Trump's latest tariff warning on Wednesday focused on pharmaceuticals, semiconductor chips and wood. He also intends to hit car imports as soon as April 2.

That along with other threats has exacerbated fears of a broad trade war, leaving investors nervous.

Ukraine's government bonds took another tumble too after Trump had caused widespread alarm on Wednesday when he called Ukrainian President Volodymyr Zelenskiy a "dictator" and that he needed to grab a ceasefire deal quickly or risk having no country left.

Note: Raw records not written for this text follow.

(* ===== verification/WireFormat.v ===== *)
(** * The Protobuf wire format of SCIP messages

    Models the readers at the end of [crates/repowitness-analysis/src/scip_wire.rs]
    ([read_varint], [read_length_delimited], [skip_exact]) and the field loop that every
    message parser of the file opens with.  The grammar of the format ([varint_of],
    [payload_at], [message_of]) is stated beside them, and the readers accept exactly it.

    A cursor is an offset into the message, a [usize]. *)

From Stdlib Require Import ZArith Lia ZifyBool.
From Stdlib Require Import Strings.Byte.
From stdpp Require Import base numbers list.
From S2P Require Import Prelude Ordering.

Open Scope Z_scope.

Inductive ScipWireError :=
| ScipInvalidLimits | InputTooLarge | Truncated | VarintOverflow | UnsupportedWireType
| FieldTooLarge | TooManyDocuments | DuplicateMetadata | MetadataNotFirst | InvalidMetadata
| UnsupportedProtocolVersion | UnsupportedTextEncoding | InvalidDocumentHeader | InvalidUtf8
| UnsupportedPositionEncoding | TooManyDocumentEntries | SourceNotInManifest
| SourceDigestMismatch | SourceNotUtf8 | InvalidSourceRange | InvalidOccurrenceRange
| InvalidOccurrence | InvalidSymbolInformation | InvalidRelationship | TooManyRelationships
| ScipCancelled | ScipDeadlineExceeded | ConsumerRejected.

#[export] Instance ScipWireError_eq_dec : EqDecision ScipWireError.
Proof. solve_decision. Defined.
Lemma document_reader input :
  slice_ok input →
  FieldReader input (document_field on_occurrence input source_bytes encoding) document_admits document_gather.
Proof.
  intros Hin. apply controlled_reader; [apply steady_document_field|done|..].
  { intros fs [m p]. unfold document_admits. rewrite forallb_snoc. pose proof (occurs_prefix 2 fs (m, p)).
    assert (is_ok (evidence (fs ++ [(m, p)])) = true → is_ok (evidence fs) = true); [|lia].
    destruct (decide (m = 2)) as [->|]; [|by rewrite evidence_other].
    rewrite evidence_same. by destruct (evidence fs). }
  intros fs field wire c Hc Hf Hfs. unfold document_field.
  assert (∀ p, document_admits (fs ++ [(field, p)]) =
    document_ok (field, p) && (occurs 2 (fs ++ [(field, p)]) <=? MAX_DOCUMENT_OCCURRENCES)
    && is_ok (evidence (fs ++ [(field, p)]))) as Ha.
  { intros p. unfold document_admits in Hfs |- *. rewrite forallb_snoc.
    destruct (forallb document_ok fs); [done|]. by simpl in Hfs. }
  unfold document_admits in Hfs. repeat rewrite andb_true_iff in Hfs. destruct Hfs as [[Hok H2] Hev].
  unfold document_ok in Ha. cbn [fst snd] in Ha.
  destruct (Z.eqb_spec field 2) as [->|Hf2].
  { revert Ha; closed_tests; intros Ha; split_wire.
    2:{ rewrite run_never_throw. reject_arm Ha. }
    rewrite run_never_arm by solve_steady. apply arm_bytes; [done..|]. intros bs s'.
    rewrite Ha, occurs_same, evidence_same, run_never_bind, bind_Ok by solve_steady.
    unfold document_gather. rewrite occurs_same, evidence_same.
    destruct (evidence fs) as [[n a]|e] eqn:Ee; [|done]. pose proof (evidence_count _ _ _ Ee) as ->.
    cbn [mbind result_bind bytes_within ds_occurrences ds_consumer ok_value option_fmap option_map fmap snd from_option].
    unfold validate_occurrence, occurrence_verdict. cbn [payload_bytes].
    destruct (run never (parse_scip_occurrence bs)) as [o|e]; cbn [mbind result_bind].
    2:{ split; [by intros (_ & ? & ? & _)|]. intros [? _]. simpl in *. lia. }
    setoid_rewrite run_never_lift. cbv zeta.
    destruct (validate_scip_source_range (occ_range o) encoding source_bytes) as [span|e] eqn:Espan;
      cbn [mbind result_bind].
    2:{ split; [intros (_ & o' & [= <-] & H); by rewrite Espan in H|]. intros [? _]. simpl in *. lia. }
    match goal with |- context [on_occurrence ?vo a] => set (v := vo) end.
    change (id a) with a. destruct (on_occurrence v a) as [a'|e] eqn:Ev; cbn.
    - split.
      + intros (Hl & o' & [= <-] & H). rewrite Espan in H. simpl in H. apply step_count in H as [Hn H]; [|done].
        fold v in H. rewrite Ev in H. injection H as <-. split; [lia|done].
      + intros [H ->]. split; [lia|]. exists o. split; [done|]. rewrite Espan. simpl. apply step_count; [done|].
        fold v. rewrite Ev. split; [lia|done].
    - split; [|intros [? _]; lia].
      intros (Hl & o' & [= <-] & H). rewrite Espan in H. simpl in H. apply step_count in H as [Hn H]; [|done].
      fold v in H. by rewrite Ev in H. }
  assert (∀ p, evidence (fs ++ [(field, p)]) = evidence fs) as Heq by (intros; by apply evidence_other).
  destruct (Z.eqb_spec field 6) as [->|Hf6].
  { revert Ha; closed_tests; intros Ha; split_wire.
    2:{ rewrite run_never_throw. reject_arm Ha. }
    rewrite (run_never_arm _ (λ _, mret (document_gather fs))) by solve_steady.
    apply arm_varint; [done..|]. intros v s'. rewrite Ha, Heq. other_fields. unfold document_gather.
    rewrite Heq. other_fields. simpl.
    split; [intros [= <-]; split; [lia|done]|by intros [_ ->]]. }
  destruct (decide (field < 6)) as [Hlt|Hge].
  { assert (field = 1 ∨ field = 3 ∨ field = 4 ∨ field = 5) as [-> | [-> | [-> | ->]]] by lia.
    all: revert Ha; closed_tests; intros Ha; split_wire; [|rewrite run_never_throw; reject_arm Ha].
    all: rewrite (run_never_arm _ (λ _, mret (document_gather fs))) by solve_steady.
    all: apply arm_bytes; [done..|]; intros bs s'; rewrite Ha, Heq; other_fields; unfold document_gather;
      rewrite Heq; other_fields; simpl.
    all: split; [intros [? [= <-]]; split; [lia|done]|intros [? ->]; split; [lia|done]]. }
  revert Ha. open_tests field. intros Ha. rewrite run_never_skip.
  apply arm_skip; [done..| |]; intros p _.
  - rewrite Ha, Heq. other_fields. lia.
  - unfold document_gather. rewrite Heq. by other_fields.
Qed.

(** What a payload says of the occurrence of an ordinal: its fields, and the exact span of
    its range in the source. *)
Definition validates (ordinal : Z) (p : payload) (vo : ScipWireValidatedOccurrence) : Prop :=
  ∃ fs o source, message_of (payload_bytes p) fs ∧ occurrence_of fs o
    ∧ source_bytes = as_bytes source ∧ Forall scalar source
    ∧ resolves source encoding (range_start (occ_range o)) (span_start (vo_span vo))
    ∧ resolves source encoding (range_end (occ_range o)) (span_end (vo_span vo))
    ∧ span_start (vo_span vo) ≤ span_end (vo_span vo)
    ∧ vo_ordinal vo = ordinal ∧ vo_symbol vo = occ_symbol o ∧ vo_roles vo = occ_roles o.

Inductive validated : Z → list payload → list ScipWireValidatedOccurrence → Prop :=
| validated_nil n : validated n [] []
| validated_cons n p ps vo vos :
    validates n p vo → validated (n + 1) ps vos → validated n (p :: ps) (vo :: vos).

Lemma validate_occurrence_spec n p vo :
  slice_ok source_bytes → slice_ok (payload_bytes p) →
  validate_occurrence n p = Ok vo ↔ validates n p vo.
Proof.
  intros Hsrc Hin. unfold validate_occurrence, occurrence_verdict. rewrite bind_Ok. split.
  - intros (o & (fs & Hm & Ho)%occurrence_spec & H); [|done]. apply bind_Ok in H as (span & Hsp & [= <-]).
    apply source_range_spec in Hsp as (source & H1 & H2 & H3 & H4 & H5); [|done|by eapply occurrence_range_wf].
    exists fs, o, source. by split_and!.
  - intros (fs & o & source & Hm & Ho & H1 & H2 & H3 & H4 & H5 & H6 & H7 & H8). exists o.
    split; [apply occurrence_spec; [done|by exists fs]|]. apply bind_Ok. exists (vo_span vo). split.
    + apply source_range_spec; [done|by eapply occurrence_range_wf|]. by exists source.
    + rewrite <- H6, <- H7, <- H8. by destruct vo.
Qed.

Lemma evidence_fold ps n a n' a' :
  slice_ok source_bytes → (∀ p, p ∈ ps → slice_ok (payload_bytes p)) →
  try_fold (λ '(n, a) p, vo ← validate_occurrence n p; a ← on_occurrence vo a; Ok (n + 1, a)) (n, a) ps
    = Ok (n', a') ↔
  ∃ vos, validated n ps vos ∧ n' = n + Z.of_nat (length vos)
    ∧ try_fold (λ a vo, on_occurrence vo a) a vos = Ok a'.
Proof.
  intros Hsrc. revert n a. induction ps as [|p ps IH]; intros n a Hps; cbn [try_fold].
  - split.
    + intros [= <- <-]. exists []. split_and!; [constructor|simpl; lia|done].
    + intros (vos & Hv & -> & Hf). inversion Hv; subst. injection Hf as <-. do 2 f_equal. simpl. lia.
  - assert (slice_ok (payload_bytes p)) as Hp by (apply Hps; by left).
    assert (∀ q, q ∈ ps → slice_ok (payload_bytes q)) as Hps' by (intros; apply Hps; by right).
    rewrite bind_Ok. split.
    + intros ([n1 a1] & H & Hrest). apply bind_Ok in H as (vo & Hvo & H). apply bind_Ok in H as (a2 & Ha2 & [= <- <-]).
      apply IH in Hrest as (vos & Hv & -> & Hf); [|done]. exists (vo :: vos). split_and!.
      * constructor; [by apply validate_occurrence_spec|done].
      * simpl. lia.
      * simpl. by rewrite Ha2.
    + intros (vos & Hv & -> & Hf). inversion Hv as [|? ? ? vo vos' Hvo Hvos]; subst. simpl in Hf.
      apply bind_Ok in Hf as (a1 & Ha1 & Hf). exists (n + 1, a1). split.
      * apply bind_Ok. exists vo. split; [by apply validate_occurrence_spec|]. rewrite Ha1. done.
      * apply IH; [done|]. exists vos'. split_and!; [done|simpl; lia|done].
Qed.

"Uncertainty about the Fed's policy and Trump’s tariffs will continue to rattle markets," said Vasu Menon, managing director of investment strategy at OCBC Bank in Singapore.

"Investors must come to terms with the fact that volatility will be more elevated this year"

In Asia, Japan's Nikkei .N225 slid 1.5% on the strong yen, while a blistering rally in Chinese technology shares .HSTECH took a breather. .HK

Hong Kong's Hang Seng Index .HSI slipped 1.3%, having touched a four-month high earlier this week boosted by tech stocks in the wake of Chinese startup DeepSeek's breakthrough.

Gold prices showed no signs of slowing though. They rose to a fresh record high of $2,947 an ounce, reaching a new peak for the tenth time this year. The precious metal XAU= is now up 12% in 2025 after rising 27% last year, its best performance in over a decade.

In the oil markets Brent crude futures were little changed at $76 a barrel LCOc1 while wheat prices extended their gains to a fifth session, underpinned by worries that cold weather in Russia, Ukraine and the U.S. could crimp supply.